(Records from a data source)
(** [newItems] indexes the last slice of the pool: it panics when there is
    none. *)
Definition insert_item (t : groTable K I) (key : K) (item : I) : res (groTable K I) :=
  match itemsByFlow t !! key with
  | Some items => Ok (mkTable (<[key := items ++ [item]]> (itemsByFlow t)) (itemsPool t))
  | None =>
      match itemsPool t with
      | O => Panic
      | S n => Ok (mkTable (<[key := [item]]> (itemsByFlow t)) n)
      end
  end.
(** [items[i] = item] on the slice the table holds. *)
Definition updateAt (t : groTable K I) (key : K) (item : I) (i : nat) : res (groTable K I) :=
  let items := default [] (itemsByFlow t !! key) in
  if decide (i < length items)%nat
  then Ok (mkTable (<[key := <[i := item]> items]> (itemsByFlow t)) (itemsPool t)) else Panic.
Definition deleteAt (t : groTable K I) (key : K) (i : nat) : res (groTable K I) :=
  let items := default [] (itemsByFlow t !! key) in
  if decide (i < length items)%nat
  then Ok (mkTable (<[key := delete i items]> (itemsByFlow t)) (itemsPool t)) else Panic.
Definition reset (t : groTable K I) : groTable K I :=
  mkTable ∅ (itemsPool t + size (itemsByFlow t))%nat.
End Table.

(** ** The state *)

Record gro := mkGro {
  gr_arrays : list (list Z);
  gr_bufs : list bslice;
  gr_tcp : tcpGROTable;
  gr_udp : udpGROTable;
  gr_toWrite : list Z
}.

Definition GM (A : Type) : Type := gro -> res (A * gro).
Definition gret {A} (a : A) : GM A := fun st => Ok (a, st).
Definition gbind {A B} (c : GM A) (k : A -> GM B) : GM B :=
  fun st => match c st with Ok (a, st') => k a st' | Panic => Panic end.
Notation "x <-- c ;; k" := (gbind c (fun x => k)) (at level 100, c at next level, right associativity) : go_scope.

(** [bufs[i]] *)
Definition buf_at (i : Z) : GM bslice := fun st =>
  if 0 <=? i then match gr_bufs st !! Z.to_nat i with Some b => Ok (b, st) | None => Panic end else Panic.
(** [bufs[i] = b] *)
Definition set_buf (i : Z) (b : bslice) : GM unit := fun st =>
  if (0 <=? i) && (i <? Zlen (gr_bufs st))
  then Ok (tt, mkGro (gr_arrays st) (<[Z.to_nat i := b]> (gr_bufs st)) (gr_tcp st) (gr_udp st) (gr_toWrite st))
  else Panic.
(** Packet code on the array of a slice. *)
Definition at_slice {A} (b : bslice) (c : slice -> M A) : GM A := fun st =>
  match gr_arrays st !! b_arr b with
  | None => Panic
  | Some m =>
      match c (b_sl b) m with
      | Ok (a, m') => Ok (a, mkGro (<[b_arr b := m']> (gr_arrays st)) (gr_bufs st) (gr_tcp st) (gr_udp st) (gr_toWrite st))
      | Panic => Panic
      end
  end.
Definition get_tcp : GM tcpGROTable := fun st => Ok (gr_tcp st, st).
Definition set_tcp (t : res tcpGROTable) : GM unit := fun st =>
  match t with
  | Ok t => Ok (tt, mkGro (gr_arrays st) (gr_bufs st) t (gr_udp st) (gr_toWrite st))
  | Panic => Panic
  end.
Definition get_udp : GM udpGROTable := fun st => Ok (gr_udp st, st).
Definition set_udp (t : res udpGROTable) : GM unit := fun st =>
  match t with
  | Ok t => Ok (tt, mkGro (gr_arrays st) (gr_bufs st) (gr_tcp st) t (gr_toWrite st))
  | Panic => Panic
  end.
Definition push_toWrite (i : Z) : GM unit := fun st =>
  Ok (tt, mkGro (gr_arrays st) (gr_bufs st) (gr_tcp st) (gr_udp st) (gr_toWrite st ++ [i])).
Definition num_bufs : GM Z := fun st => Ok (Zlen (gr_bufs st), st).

---

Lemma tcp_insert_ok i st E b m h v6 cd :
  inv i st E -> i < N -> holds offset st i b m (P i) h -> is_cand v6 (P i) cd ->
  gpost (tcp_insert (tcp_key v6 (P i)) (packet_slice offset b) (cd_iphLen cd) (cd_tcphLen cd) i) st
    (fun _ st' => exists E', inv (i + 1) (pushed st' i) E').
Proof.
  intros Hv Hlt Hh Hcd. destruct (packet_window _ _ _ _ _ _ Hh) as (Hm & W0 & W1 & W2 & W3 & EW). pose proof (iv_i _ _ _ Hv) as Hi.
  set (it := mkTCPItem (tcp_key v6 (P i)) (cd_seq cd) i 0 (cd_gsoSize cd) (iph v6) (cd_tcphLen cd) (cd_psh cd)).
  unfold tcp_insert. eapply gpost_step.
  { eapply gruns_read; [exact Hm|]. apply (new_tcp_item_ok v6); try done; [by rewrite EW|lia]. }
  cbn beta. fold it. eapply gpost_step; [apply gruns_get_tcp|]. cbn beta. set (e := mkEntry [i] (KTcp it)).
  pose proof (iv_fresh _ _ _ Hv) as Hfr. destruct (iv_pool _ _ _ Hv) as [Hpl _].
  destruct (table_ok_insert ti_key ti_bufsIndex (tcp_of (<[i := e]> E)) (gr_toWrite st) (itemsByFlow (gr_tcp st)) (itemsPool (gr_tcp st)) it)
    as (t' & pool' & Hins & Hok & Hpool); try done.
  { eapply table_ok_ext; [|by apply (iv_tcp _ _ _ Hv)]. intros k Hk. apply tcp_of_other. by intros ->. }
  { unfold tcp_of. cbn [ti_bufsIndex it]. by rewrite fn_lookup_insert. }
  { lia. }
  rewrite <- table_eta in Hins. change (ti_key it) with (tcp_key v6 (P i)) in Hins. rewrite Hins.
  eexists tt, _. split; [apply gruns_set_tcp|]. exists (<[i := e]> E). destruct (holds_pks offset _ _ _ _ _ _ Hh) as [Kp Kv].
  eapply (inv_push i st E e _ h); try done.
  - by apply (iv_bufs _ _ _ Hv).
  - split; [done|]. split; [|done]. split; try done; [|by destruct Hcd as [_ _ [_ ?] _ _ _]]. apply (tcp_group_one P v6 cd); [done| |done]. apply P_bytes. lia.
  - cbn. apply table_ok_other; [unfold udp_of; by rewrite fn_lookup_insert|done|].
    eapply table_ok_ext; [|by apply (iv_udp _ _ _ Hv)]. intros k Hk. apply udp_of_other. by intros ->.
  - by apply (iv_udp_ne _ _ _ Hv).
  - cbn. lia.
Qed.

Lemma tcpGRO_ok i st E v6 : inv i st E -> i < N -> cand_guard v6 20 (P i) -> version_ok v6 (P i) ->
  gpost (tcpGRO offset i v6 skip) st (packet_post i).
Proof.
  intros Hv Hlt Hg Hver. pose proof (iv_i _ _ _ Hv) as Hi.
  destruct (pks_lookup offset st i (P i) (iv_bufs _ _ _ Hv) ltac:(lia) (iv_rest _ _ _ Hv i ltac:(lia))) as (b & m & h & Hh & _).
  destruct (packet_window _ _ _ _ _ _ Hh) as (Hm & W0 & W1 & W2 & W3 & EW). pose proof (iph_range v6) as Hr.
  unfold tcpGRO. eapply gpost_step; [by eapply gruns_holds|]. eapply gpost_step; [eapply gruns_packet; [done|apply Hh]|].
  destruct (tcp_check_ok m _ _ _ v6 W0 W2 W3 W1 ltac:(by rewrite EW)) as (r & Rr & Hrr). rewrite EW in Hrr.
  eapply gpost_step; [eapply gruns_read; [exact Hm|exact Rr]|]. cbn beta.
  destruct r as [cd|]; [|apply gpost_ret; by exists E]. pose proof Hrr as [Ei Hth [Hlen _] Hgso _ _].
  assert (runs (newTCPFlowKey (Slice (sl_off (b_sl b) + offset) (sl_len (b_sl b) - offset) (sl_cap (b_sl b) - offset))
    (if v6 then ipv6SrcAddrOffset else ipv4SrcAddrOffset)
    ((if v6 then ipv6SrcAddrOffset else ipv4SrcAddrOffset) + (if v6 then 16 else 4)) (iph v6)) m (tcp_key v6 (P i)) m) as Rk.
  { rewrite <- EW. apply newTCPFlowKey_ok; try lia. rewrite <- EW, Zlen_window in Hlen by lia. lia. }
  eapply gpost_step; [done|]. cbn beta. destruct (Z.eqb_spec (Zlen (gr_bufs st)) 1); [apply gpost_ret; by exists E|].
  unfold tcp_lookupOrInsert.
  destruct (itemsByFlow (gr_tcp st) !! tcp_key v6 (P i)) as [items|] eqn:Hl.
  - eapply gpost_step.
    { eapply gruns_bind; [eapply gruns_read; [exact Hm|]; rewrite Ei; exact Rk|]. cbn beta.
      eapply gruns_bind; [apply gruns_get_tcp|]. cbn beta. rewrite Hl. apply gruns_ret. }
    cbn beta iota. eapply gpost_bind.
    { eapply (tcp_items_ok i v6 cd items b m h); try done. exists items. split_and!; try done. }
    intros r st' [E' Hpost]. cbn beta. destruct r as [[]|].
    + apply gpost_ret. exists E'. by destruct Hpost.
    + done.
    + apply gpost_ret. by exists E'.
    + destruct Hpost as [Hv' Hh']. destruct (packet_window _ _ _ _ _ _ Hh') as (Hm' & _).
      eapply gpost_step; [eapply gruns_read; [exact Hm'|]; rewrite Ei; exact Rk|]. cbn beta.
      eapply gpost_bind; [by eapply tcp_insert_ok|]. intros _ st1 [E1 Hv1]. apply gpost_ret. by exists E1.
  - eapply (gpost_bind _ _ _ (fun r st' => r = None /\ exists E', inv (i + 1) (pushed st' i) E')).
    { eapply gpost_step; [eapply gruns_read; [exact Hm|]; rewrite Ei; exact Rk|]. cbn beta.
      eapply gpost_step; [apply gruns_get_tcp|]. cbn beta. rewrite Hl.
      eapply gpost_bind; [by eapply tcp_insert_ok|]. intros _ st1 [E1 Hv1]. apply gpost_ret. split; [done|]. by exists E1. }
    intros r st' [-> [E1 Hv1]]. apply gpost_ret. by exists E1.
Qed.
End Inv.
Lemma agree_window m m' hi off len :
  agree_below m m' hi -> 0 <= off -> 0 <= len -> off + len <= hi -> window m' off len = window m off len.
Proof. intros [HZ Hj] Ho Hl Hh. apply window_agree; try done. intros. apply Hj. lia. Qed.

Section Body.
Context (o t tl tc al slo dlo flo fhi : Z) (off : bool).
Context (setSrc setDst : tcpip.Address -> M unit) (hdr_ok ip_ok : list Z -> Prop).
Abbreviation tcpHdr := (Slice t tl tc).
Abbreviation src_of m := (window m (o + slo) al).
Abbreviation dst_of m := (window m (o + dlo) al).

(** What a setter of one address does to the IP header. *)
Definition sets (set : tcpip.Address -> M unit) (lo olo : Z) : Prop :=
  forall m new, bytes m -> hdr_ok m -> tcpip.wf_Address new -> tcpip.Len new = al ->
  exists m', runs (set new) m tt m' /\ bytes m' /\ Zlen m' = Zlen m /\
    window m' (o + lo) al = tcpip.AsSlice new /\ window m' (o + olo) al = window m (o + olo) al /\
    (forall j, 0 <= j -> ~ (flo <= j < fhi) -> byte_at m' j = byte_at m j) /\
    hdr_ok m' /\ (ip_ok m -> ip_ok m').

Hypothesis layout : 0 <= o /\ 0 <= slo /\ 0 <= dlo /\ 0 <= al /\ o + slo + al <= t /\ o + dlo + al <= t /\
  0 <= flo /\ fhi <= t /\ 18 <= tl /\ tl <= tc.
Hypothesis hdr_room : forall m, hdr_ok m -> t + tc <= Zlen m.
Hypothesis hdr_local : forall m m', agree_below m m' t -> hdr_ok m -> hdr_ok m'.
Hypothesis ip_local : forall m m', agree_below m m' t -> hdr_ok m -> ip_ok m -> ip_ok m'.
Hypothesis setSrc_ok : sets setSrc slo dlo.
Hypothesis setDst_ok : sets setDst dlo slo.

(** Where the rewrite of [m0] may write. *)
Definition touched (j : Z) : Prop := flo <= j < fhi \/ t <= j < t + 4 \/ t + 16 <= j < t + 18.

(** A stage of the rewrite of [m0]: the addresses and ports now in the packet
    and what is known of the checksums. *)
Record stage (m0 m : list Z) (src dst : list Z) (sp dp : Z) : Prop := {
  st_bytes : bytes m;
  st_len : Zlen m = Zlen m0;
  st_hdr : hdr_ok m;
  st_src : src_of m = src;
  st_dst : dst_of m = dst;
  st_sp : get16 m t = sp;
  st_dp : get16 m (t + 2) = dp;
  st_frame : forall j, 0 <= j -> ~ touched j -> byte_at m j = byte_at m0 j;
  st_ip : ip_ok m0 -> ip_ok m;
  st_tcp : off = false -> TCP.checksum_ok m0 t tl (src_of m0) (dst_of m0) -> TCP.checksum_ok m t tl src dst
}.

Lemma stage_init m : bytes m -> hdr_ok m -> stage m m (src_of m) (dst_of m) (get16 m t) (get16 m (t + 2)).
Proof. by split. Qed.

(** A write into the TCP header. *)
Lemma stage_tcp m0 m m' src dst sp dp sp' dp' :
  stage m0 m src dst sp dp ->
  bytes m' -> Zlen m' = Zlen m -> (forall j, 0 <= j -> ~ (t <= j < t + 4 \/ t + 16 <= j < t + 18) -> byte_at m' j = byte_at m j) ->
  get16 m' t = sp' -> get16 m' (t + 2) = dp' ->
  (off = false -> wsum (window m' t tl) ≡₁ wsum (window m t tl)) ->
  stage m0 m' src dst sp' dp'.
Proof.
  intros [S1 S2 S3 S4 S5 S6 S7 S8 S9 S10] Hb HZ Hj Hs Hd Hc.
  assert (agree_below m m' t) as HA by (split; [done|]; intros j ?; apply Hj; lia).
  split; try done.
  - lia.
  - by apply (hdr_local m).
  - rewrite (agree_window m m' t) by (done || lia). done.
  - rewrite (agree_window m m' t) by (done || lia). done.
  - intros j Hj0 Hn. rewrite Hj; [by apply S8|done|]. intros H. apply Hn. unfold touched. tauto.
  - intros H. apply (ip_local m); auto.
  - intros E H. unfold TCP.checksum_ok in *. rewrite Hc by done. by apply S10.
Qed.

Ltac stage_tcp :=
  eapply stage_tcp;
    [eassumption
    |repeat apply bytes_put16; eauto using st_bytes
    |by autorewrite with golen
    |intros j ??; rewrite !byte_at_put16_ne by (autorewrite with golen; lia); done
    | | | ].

* * *

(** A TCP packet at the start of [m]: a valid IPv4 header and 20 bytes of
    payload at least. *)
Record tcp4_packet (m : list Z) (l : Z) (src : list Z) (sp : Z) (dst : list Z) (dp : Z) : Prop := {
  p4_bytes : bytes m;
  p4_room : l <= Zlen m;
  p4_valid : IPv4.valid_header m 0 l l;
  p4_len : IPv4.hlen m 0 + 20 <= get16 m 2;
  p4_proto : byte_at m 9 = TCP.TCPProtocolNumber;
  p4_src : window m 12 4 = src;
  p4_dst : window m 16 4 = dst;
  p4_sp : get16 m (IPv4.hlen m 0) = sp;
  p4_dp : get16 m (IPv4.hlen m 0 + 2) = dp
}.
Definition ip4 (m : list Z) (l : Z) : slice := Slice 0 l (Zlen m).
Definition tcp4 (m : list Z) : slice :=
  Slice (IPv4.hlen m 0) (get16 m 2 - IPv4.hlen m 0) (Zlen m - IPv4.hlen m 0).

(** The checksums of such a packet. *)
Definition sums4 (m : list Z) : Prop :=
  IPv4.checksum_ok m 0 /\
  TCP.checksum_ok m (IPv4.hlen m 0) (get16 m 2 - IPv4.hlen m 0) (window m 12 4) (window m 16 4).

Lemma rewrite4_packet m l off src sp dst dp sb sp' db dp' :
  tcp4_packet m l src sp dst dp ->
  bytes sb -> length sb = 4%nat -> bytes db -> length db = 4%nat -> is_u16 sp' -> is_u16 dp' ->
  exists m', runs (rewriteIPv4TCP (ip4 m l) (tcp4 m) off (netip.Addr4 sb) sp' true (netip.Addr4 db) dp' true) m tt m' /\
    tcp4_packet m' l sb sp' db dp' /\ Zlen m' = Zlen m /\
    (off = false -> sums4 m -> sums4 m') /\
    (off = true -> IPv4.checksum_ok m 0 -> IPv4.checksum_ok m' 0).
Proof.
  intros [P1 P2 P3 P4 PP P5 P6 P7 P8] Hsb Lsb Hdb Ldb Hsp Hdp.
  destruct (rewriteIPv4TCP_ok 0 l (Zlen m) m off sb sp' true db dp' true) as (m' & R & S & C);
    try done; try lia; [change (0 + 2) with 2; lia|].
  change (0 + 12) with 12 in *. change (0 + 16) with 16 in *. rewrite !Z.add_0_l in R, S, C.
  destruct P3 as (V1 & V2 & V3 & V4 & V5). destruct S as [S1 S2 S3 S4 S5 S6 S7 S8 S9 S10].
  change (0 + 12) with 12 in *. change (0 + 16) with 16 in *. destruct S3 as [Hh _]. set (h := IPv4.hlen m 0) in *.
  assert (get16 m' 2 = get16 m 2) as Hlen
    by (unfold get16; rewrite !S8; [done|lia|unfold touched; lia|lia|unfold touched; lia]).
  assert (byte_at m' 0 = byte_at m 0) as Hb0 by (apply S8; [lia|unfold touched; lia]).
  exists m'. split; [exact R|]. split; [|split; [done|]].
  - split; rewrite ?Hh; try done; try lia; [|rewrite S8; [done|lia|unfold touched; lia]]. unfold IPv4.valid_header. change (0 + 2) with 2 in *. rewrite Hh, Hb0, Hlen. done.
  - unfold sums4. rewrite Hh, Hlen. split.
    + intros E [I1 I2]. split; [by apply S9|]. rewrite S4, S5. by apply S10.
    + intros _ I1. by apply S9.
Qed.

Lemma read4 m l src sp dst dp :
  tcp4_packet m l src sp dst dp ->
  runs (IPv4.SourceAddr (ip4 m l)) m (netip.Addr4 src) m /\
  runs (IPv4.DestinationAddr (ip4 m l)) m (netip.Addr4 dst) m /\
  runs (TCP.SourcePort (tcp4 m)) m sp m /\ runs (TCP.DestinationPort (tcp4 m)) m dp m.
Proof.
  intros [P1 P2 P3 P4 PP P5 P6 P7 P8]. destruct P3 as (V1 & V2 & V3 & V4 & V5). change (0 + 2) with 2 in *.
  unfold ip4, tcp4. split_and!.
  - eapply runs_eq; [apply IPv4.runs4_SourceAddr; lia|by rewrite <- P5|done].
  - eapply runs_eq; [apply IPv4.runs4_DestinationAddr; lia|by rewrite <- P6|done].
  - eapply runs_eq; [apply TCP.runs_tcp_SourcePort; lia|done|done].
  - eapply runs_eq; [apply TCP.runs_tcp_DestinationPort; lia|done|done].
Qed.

### WORK REQUIRED
Copy out every line of the data that includes the word "true".

### EXPECTED ANSWER
  exists m', runs (rewriteIPv4TCP (ip4 m l) (tcp4 m) off (netip.Addr4 sb) sp' true (netip.Addr4 db) dp' true) m tt m' /\
    (off = true -> IPv4.checksum_ok m 0 -> IPv4.checksum_ok m' 0).
  destruct (rewriteIPv4TCP_ok 0 l (Zlen m) m off sb sp' true db dp' true) as (m' & R & S & C);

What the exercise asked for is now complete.